I am running network simulations. But at this time I’m not certain what sorts of analyses should be run on the resulting networks. So I want to store the network objects for later anlysis. I could store each of the networks as .rda
files with the save command, but I feel like that would result in a folder full of thousands, or even millions of files. That’s unseamly.
It’s not even about speed for me, it’s about cleanly managing the data. Plus I can store different attributes and information about the simulations (the size, the time it took, different parameters for its creation, etc). Then I can search and recall the results according to different parameters. It would be perfect.
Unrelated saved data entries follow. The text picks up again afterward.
(** Second loop of [opencog_add_link]: register the link with its targets.
    The new atom sits in slot [atom_count], which [opencog_get_atom] does
    not scan until the count is incremented. *)
Fixpoint link_incoming (now : Z) (s : opencog_atomspace_t) (link : Z)
    (out : list Z) : opencog_atomspace_t :=
  match out with
  | [] => s
  | id :: rest =>
      match opencog_get_atom now s id with
      | (Some j, s') =>
          link_incoming now (modify_atom j (push_incoming link) s') link rest
      | (None, s') => link_incoming now s' link rest
      end
  end.

(** The field initialisation of [opencog_add_link]; the name is
    [snprintf("Link_%lu", atom_id)]. *)
Definition init_link (now : Z) (s : opencog_atomspace_t) (id : Z)
    (ty : opencog_atom_type_t) (out : list Z) : opencog_atom_t :=
  {| atom_id := id;
     name := ("Link_" +:+ pretty id)%string;
     type := ty;
     truth_value := mk_tv (default_strength s) (default_confidence s) one;
     attention_value := mk_av zero zero zero;
     cogfluence_unit_id := 0;
     outgoing := out;
     outgoing_capacity := length out;
     incoming := [];
     incoming_capacity := 0;
     creation_time := now;
     last_access := now;
     is_deleted := false |}.

(** A [NULL] array or a zero [outgoing_count] is the empty list. *)
Definition opencog_add_link (now : Z) (s : opencog_atomspace_t)
    (ty : opencog_atom_type_t) (out : list Z) : Z * opencog_atomspace_t :=
  match out with
  | [] => (0, s)
  | _ =>
      if (atom_capacity s <=? atom_count s)%nat then (0, s)
      else
        match verify_outgoing now s out with
        | (false, s0) => (0, s0)
        | (true, s0) =>
            let '(id, s1) := generate_atom_id s0 in
            let s2 := link_incoming now s1 id out in
            (id, set_atoms (atoms s2 ++ [init_link now s1 id ty out]) s2)
        end
  end.

(** *** PLN combinators *)

(** The confidence expression shared by AND, OR and the deduction rule:
    [(c1 * c2) / (c1 + c2 - c1 * c2)]. *)
Definition combine_confidence (c1 c2 : float32) : float32 :=
  div (mul c1 c2) (sub (add c1 c2) (mul c1 c2)).

Definition opencog_pln_and (tv1 tv2 : opencog_truth_value_t)
  : opencog_truth_value_t :=
  {| strength := fminf (strength tv1) (strength tv2);
     confidence := combine_confidence (confidence tv1) (confidence tv2);
     count := fminf (count tv1) (count tv2) |}.

Definition opencog_pln_or (tv1 tv2 : opencog_truth_value_t)
  : opencog_truth_value_t :=
  {| strength := fmaxf (strength tv1) (strength tv2);
     confidence := combine_confidence (confidence tv1) (confidence tv2);
     count := fmaxf (count tv1) (count tv2) |}.

Definition opencog_pln_not (tv : opencog_truth_value_t)
  : opencog_truth_value_t :=
  {| strength := sub one (strength tv);
     confidence := confidence tv;
     count := count tv |}.

(** *** Truth and attention accessors *)

(** [fmaxf(lo, fminf(hi, x))]. *)
Definition clamp (lo hi x : float32) : float32 := fmaxf lo (fminf hi x).

Definition opencog_set_truth_value (now : Z) (s : opencog_atomspace_t)
    (id : Z) (st cf : float32) : opencog_atomspace_t :=
  match opencog_get_atom now s id with
  | (None, s') => s'
  | (Some i, s') =>
      modify_atom i (set_truth (mk_tv (clamp zero one st) (clamp zero one cf) one)) s'
  end.

(** Reads [p->field] where [p = &atoms[i]]; the default is never reached
    for an index returned by [opencog_get_atom]. *)
Definition atom_at (s : opencog_atomspace_t) (i : nat) : option opencog_atom_t :=
  atoms s !! i.

Definition opencog_get_truth_value (now : Z) (s : opencog_atomspace_t) (id : Z)
  : opencog_truth_value_t * opencog_atomspace_t :=
  match opencog_get_atom now s id with
  | (Some i, s') =>
      (match atom_at s' i with
       | Some a => truth_value a
       | None => mk_tv zero zero zero
       end, s')
  | (None, s') => (mk_tv zero zero zero, s')
  end.

Definition opencog_set_attention_value (now : Z) (s : opencog_atomspace_t)
    (id : Z) (st lt vl : float32) : opencog_atomspace_t :=
  match opencog_get_atom now s id with
  | (None, s') => s'
  | (Some i, s') =>
      modify_atom i
        (set_attention
           (mk_av (clamp minus_one one st) (clamp zero one lt) (clamp zero one vl)))
        s'
  end.

Definition opencog_get_attention_value (now : Z) (s : opencog_atomspace_t)
    (id : Z) : opencog_attention_value_t * opencog_atomspace_t :=
  match opencog_get_atom now s id with
  | (Some i, s') =>
      (match atom_at s' i with
       | Some a => attention_value a
       | None => mk_av zero zero zero
       end, s')
  | (None, s') => (mk_av zero zero zero, s')
  end.

(** *** ECAN: decay and spreading *)

(** Body of the loop of [opencog_update_attention_values] for one slot. *)
Definition decay_atom (rate threshold : float32) (a : opencog_atom_t)
  : opencog_atom_t :=
  if is_deleted a then a
  else
    let av := attention_value a in
    let sti1 := mul (sti av) rate in
    let lti1 := mul (lti av) rate in
    let '(sti2, lti2) :=
      if gtb sti1 threshold
      then (let transfer := mul sti1 c0_1 in
            (sub sti1 transfer, add lti1 transfer))
      else (sti1, lti1) in
    set_attention
      (mk_av (clamp minus_one one sti2) (clamp zero one lti2)
         (clamp zero one (vlti av)))
      a.

Definition opencog_update_attention_values (s : opencog_atomspace_t)
  : opencog_atomspace_t :=
  set_atoms
    (decay_atom (attention_decay_rate s) (attention_threshold s) <$> atoms s)
    s.

(** [target->sti += amount], then the clamp to [-1, 1]. *)
Definition add_sti (amount : float32) (a : opencog_atom_t) : opencog_atom_t :=
  let av := attention_value a in
  set_attention (mk_av (clamp minus_one one (add (sti av) amount)) (lti av) (vlti av)) a.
Let’s say this is the object I want to store. It’s a list that contains graph objects resulting from a Watts-Strogatz model. I could vary the different parameters, but this is just a proof of concept for now. I want to store each graph as an entry in a SQLite table
gs <- list()
for(i in 1:10)
gs[[i]] <- watts.strogatz.game(1, 100, 5, 0.05)
Blobs
So SQLite is the database of choice here. It stores as a single file that I can keep in a Dropbox folder. I like that. And SQLite has a datatype called a BLOB which stores a blob of byte data exact how it was input.
Here I create the table in the database. I only have an _id variable for indexing, but I could add other columns that refer to the size of the netork, or the different parameters of the WS model.
dbGetQuery(con, 'create table if not exists graphs
(_id integer primary key autoincrement,
graph blob)')
Serialize
I referred to the unit tests for RSQLite to see how to do a blob insert. We need the R-object condensed into a single item we can insert into a database. There are apparently many ways to accomplish this. One way is dump which outputs the structure of an R object. It usually dumps to a file that can be sourced, but I believe you can export it to a character string. I attempt to export it to a character string, without luck. It also spawned warnings about inadequate deparse or something.
But then I learned of serialize which will do exactly what I want: convert an R object to a vector of raw bytes. This line here converts the list into a data.frame with a column in which each row is a raw vector of the graph object. Then the I function forces the data.frame to store the whole vector as an entry in the data.frame.
df <- data.frame(g = I(lapply(gs, function(x) { serialize(x, NULL)})))
# And insert it
dbGetPreparedQuery(con, 'insert into graphs (graph) values (:g)', bind.data=df)
Retrieve the result
Now we can select the data out of the database and unserialize it. It’s pretty simple.
df2 <- dbGetQuery(con, "select * from graphs")
gs2 <- lapply(df2$graph, 'unserialize')
And now the compulsory network image:
g <- gs2[[1]]
V(g)$size <- log(betweenness(g)) + 1
V(g)$color <- "#66c2a4"
V(g)$frame.color <- "#238b45"
plot(g, vertex.label = NA)